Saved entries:

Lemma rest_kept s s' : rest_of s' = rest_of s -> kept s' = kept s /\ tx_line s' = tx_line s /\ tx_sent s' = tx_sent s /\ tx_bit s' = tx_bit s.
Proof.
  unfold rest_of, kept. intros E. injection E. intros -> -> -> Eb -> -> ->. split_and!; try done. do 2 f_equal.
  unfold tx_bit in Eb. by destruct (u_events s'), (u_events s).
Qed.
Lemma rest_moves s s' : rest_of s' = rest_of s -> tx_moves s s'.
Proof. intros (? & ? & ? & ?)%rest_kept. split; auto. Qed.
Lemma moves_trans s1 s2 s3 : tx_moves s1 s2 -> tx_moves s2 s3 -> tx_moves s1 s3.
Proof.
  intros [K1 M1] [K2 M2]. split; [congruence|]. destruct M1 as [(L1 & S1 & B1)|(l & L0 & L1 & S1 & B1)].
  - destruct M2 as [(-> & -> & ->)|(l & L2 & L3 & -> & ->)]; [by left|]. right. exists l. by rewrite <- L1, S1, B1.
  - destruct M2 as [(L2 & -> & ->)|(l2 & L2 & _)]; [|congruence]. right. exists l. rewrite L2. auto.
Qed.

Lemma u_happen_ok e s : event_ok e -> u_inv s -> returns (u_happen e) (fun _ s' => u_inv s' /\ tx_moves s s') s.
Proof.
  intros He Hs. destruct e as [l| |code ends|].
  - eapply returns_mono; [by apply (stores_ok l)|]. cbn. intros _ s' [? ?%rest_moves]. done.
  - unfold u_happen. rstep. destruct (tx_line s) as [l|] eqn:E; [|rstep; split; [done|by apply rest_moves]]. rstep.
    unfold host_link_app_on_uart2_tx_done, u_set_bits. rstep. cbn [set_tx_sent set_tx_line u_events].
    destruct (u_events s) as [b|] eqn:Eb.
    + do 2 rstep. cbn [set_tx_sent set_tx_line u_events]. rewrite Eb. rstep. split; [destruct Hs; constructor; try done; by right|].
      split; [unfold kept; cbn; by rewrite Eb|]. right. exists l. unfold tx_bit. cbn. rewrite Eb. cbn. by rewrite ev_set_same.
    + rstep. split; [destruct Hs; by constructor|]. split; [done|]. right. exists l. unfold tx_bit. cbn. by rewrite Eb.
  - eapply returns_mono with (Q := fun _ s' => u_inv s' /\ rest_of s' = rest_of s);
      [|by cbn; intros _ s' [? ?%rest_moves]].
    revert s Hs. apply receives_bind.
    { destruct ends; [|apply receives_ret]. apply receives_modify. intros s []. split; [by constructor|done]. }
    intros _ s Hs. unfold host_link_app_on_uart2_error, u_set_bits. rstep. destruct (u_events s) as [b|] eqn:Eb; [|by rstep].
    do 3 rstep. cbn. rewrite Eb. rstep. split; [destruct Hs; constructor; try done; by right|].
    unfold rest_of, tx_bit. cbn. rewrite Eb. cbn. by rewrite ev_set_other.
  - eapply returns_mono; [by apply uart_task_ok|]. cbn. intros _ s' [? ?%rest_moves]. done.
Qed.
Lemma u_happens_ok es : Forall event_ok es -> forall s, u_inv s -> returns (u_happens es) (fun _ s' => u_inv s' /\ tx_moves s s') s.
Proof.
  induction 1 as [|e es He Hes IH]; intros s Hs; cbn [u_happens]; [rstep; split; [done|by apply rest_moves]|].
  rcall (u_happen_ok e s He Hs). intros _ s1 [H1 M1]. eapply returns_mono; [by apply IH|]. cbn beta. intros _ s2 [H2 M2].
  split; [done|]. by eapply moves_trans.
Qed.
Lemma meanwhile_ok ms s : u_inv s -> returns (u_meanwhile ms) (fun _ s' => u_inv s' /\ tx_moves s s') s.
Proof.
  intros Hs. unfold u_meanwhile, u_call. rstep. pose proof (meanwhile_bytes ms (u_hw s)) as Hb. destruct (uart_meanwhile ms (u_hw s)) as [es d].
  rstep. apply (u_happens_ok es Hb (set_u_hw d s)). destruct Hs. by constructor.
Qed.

**Your instructions**. Here the output must be the lines above from the line with "do 2 rstep." to the line with "revert s Hs. apply receives_bind.", both included, duplicated word for word and nothing else.

**Answer to this problem**.
    + do 2 rstep. cbn [set_tx_sent set_tx_line u_events]. rewrite Eb. rstep. split; [destruct Hs; constructor; try done; by right|].
      split; [unfold kept; cbn; by rewrite Eb|]. right. exists l. unfold tx_bit. cbn. rewrite Eb. cbn. by rewrite ev_set_same.
    + rstep. split; [destruct Hs; by constructor|]. split; [done|]. right. exists l. unfold tx_bit. cbn. by rewrite Eb.
  - eapply returns_mono with (Q := fun _ s' => u_inv s' /\ rest_of s' = rest_of s);
      [|by cbn; intros _ s' [? ?%rest_moves]].
    revert s Hs. apply receives_bind.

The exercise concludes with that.